I guess when I read your posts they make more sense to me than some others because what you describe is more familiar to me. It seems to be DID as I knew it and hopefully, some of the same tools I used might work for you.

What you have shared sounds very familiar to me also. I am not diagnosed with DID. When I started meeting with my counselor, it was for general anxiety. As we have talked and discovered the other “parts” of me and how they deal with different situations, dissociation is clear. There is a continuum. As I learn about myself, I guess that will show it’s self too.

There is a quote I read by a psychiatriac neurologist Antonio de Silva I think is his name. It explains to me how DID is real in a very elemental way.

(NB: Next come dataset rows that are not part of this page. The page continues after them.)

(* ===== verification/SpeculativeGreedy.v ===== *)
(** * Greedy speculation is greedy generation

    With no sampling, whatever the draft model proposes, a speculation emits the
    tokens the target model alone would emit: same output, same reason, same
    events.  The models are assumed to mean what [SpeculativeModel] documents: a
    block's rows are those of its tokens one by one, and a forked cache is
    independent of the original. *)
From S2P Require Import Prelude Float PagedKv ContinuousBatch GenerationControl Generation.
From S2P Require Import Sampling Speculative SpeculativeSpec.
Open Scope nat_scope.

(** The history a cache holds, and the logits that follow a history. *)
Class ModelSemantics (C : CausalModel) := {
  holds : @Cache C → list Z → Prop;
  row_after : list Z → list f32
}.
Arguments row_after C {_} _.

Class ModelLaws (C : CausalModel) {SC : SpeculativeModel C} {MC : ModelSemantics C} (vocabulary : nat) : Prop := {
  new_holds : holds new_cache [];
  fork_holds c h : holds c h → holds (fork_cache c) h;
  row_length h : length (row_after C h) = vocabulary;
  row_chooses h : ∃ t, argmax (row_after C h) = inr t;
  last_exact c h tokens : holds c h → tokens ≠ [] → ∃ l r c',
    try_forward_cached_last tokens c = (inr l, c') ∧ holds c' (h ++ tokens) ∧
    dims l = (1, 1, vocabulary) ∧ read_last_logits l = inr r ∧ row_values r = row_after C (h ++ tokens) ∧
    greedy_token l = argmax (row_after C (h ++ tokens));
  block_exact c h tokens : holds c h → tokens ≠ [] → ∃ l c',
    try_forward_cached_block tokens c = (inr l, c') ∧ holds c' (h ++ tokens) ∧
    dims l = (1, length tokens, vocabulary) ∧
    read_rows l = inr (mjoin (map (λ n, row_after C (h ++ take n tokens)) (seq 1 (length tokens))));
  sync_succeeds c : device_sync c = inr tt
}.

(** The token a model chooses after a history. *)
Definition choice (C : CausalModel) {MC : ModelSemantics C} (h : list Z) : Z :=
  match argmax (row_after C h) with inr t => t | inl _ => 0%Z end.

Section Greedy.
Context `{Exponential, Randomness}.
Context (T D : CausalModel) {ST : SpeculativeModel T} {SD : SpeculativeModel D}.
Context {MT : ModelSemantics T} {MD : ModelSemantics D}.
Context {CB : Type} (on_token : CB → GenerationEvent → bool * CB).
Context (limits : CausalModelLimits) (config : SpeculativeGenerationConfig) (control : GenerationControl).
Context (prompt : list Z) (cb0 : CB).
Context {LT : ModelLaws T (vocab_size limits)} {LD : ModelLaws D (vocab_size limits)}.
Context (Hgreedy : sc_sampling config = None) (Huncancelled : cancellation control = None).
Notation Locals := (@Speculation _ T D CB).
Implicit Types s : Locals.
Notation eos := (list_to_set (sc_eos_token_ids config) : gset Z).
Notation ps := (stop_token_sequences control).
Notation max_new := (sc_max_new_tokens config).
Notation vocabulary := (vocab_size limits).
Notation emit := (emit on_token config control eos).
Notation told := (told T D on_token config control prompt cb0).
Notation kept := (kept T D).
Notation same_core := (same_core T D).
Notation event_of := (event_of config control).

(** What the target model alone generates after [gen], [n] tokens at most. *)
Fixpoint reference (n : nat) (gen : list Z) (cb : CB) : list Z * GenerationFinishReason * CB :=
  match n with
  | O => (gen, MaxNewTokens, cb)
  | S n' =>
      let token := choice T (prompt ++ gen) in
      let out := on_token cb (event_of gen token) in
      match stop_of eos ps max_new (gen ++ [token]) with
      | Some reason => (gen ++ [token], reason, out.2)
      | None => if out.1 : bool then (gen ++ [token], Cancelled, out.2) else reference n' (gen ++ [token]) out.2
      end
  end.

Lemma choice_eq (C : CausalModel) {SC : SpeculativeModel C} {MC : ModelSemantics C} `{!ModelLaws C vocabulary} h :
  argmax (row_after C h) = inr (choice C h).
Proof. unfold choice. by destruct (row_chooses h) as [t ->]. Qed.

(** A token was emitted and did not stop the generation: there is room for more. *)
Lemma room gen token : length gen < max_new → stop_of eos ps max_new (gen ++ [token]) = None →
  length (gen ++ [token]) < max_new.
Proof.
  rewrite stop_of_snoc, length_app. simpl. unfold natural_stop. intros Hlt Hs.
  destruct (decide (token ∈ eos)); [done|]. destruct (first_suffix _ _); [done|].
  destruct (decide (length gen + 1 = max_new)); [done|lia].
Qed.

(** The generation [goal] is what the emissions from [s] on amount to. *)
Context (goal : list Z * GenerationFinishReason * CB).

Record toward (gen : list Z) s : Prop := {
  tw_told : told gen s;
  tw_length : length gen < max_new;
  tw_goal : reference (max_new - length gen) gen (sp_cb s) = goal
}.

Definition reached s : Prop := ∃ gen,
  so_output (sp_result s) = output_of eos prompt gen ∧ (gen, so_finish_reason (sp_result s), sp_cb s) = goal.

Lemma toward_core gen s s' : same_core s s' → toward gen s → toward gen s'.
Proof. intros [Hr Hm Hc] [[] ? ?]. split; [split|..]; congruence. Qed.

Lemma toward_stats gen f s : toward gen s → toward gen (update_stats f s).
Proof. by intros [[] ? ?]. Qed.

Lemma emit_toward gen s : toward gen s →
  ∃ b s', emit (choice T (prompt ++ gen)) s = (Ok b, s') ∧ kept s s' ∧
    if b : bool then reached s' else toward (gen ++ [choice T (prompt ++ gen)]) s'.
Proof.
  intros [Ht Hlt Hg]. set (token := choice T (prompt ++ gen)).
  destruct (emit_spec T D on_token config control prompt cb0 gen token s Ht) as (b & s' & Hrun & Hk & Ht' & Hb).
  exists b, s'. split; [done|]. split; [done|].
  assert (sp_cb s' = (on_token (sp_cb s) (event_of gen token)).2) as Hcb.
  { rewrite (tl_cb _ _ _ _ _ _ _ _ _ Ht'), (tl_cb _ _ _ _ _ _ _ _ _ Ht). apply told_snoc. }
  assert (∃ n, max_new - length gen = S n ∧ n = max_new - length (gen ++ [token])) as (n & Hn & Hn')
    by (exists (max_new - length gen - 1); rewrite length_app; simpl; lia).
  rewrite Hn in Hg. simpl in Hg. fold token in Hg. rewrite <- Hcb in Hg.
  assert (is_cancelled control (sp_clock s) = false) as Hnc by (unfold is_cancelled; by rewrite Huncancelled).
  destruct (stop_of eos ps max_new (gen ++ [token])) as [reason|] eqn:Es.
  { destruct Hb as [-> <-]. exists (gen ++ [token]). split; [by destruct Ht'|done]. }
  destruct Hb as [-> Hb]. rewrite Hnc, orb_false_r in *. destruct (on_token (sp_cb s) _).1.
  - exists (gen ++ [token]). split; [by destruct Ht'|]. by rewrite Hb.
  - split; [done|by apply room|]. by rewrite <- Hn'.
Qed.

(** ** The models *)

(** Both branches hold [h], and the rows read last are those after [h]. *)
Record coherent (h : list Z) s : Prop := {
  ch_target : holds (sp_target_cache s) h;
  ch_draft : holds (sp_draft_cache s) h;
  ch_target_next : sp_target_next s = row_after T h;
  ch_draft_next : sp_draft_next s = row_after D h
}.

Lemma kept_coherent h s s' : kept s s' → coherent h s → coherent h s'.
Proof. intros [] []. split; congruence. Qed.

Lemma next_row_exact (C : CausalModel) {SC : SpeculativeModel C} {MC : ModelSemantics C} `{!ModelLaws C vocabulary}
    c h tokens : holds c h → tokens ≠ [] →
  ∃ c', next_row vocabulary C tokens c = (Ok (row_after C (h ++ tokens)), c') ∧ holds c' (h ++ tokens).
Proof.
  intros Hc Hne. destruct (last_exact c h tokens Hc Hne) as (l & r & c' & Hf & Hc' & Hd & Hr & Hv & _).
  exists c'. split; [|done]. unfold next_row. rewrite Hf. simpl. rewrite decide_False by tauto. rewrite Hr. simpl.
  by rewrite Hv.
Qed.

The quote is about memory and how our memory makes us who we are, how all our expereinces shape us and end up defining us.
When I read that I realzied its significance in understadning DID. Without memory, in the absence of being able to remember our own expereinces we cant grow into ourselves. when expreince and memory and personal hisotry is held behind separate sets of eyes through which the DID person is aware of and sees the world, there is an inability to live life integrated in one sense of self.

This is very true!! Very thought provoking.

The alters/functions/ others of DID each have theri own expereinces and memory and personal history. while DID has saved the traumatized child at its center it has kept us from growing up and into our one self. Bringing all of this out into the light of acceptance and understanding is the work of therapy. Accepting as our own, in therapy and over time, the expereinces and feelings of our other functions( at the point of their original creation in reaction to a terrible trauma) is the key to having one self and one sense of awareness of self.

There has been such healing and acceptance for me, in the memories that have been brought out, opened up and acknowledged. Sometimes I feel that is all they need. The need to be known, seen and heard. I’m not understanding the fear inside of me, of really seeing the truth. The fragments put together into the memory. It feels like the fear of knowing the truth would change who I am – who I thought I was. It’s a feeling like it would shatter something inside of me.
I do know that it feels like they demand to be heard, and the fight to not listen and see them is wearing , If that makes sense.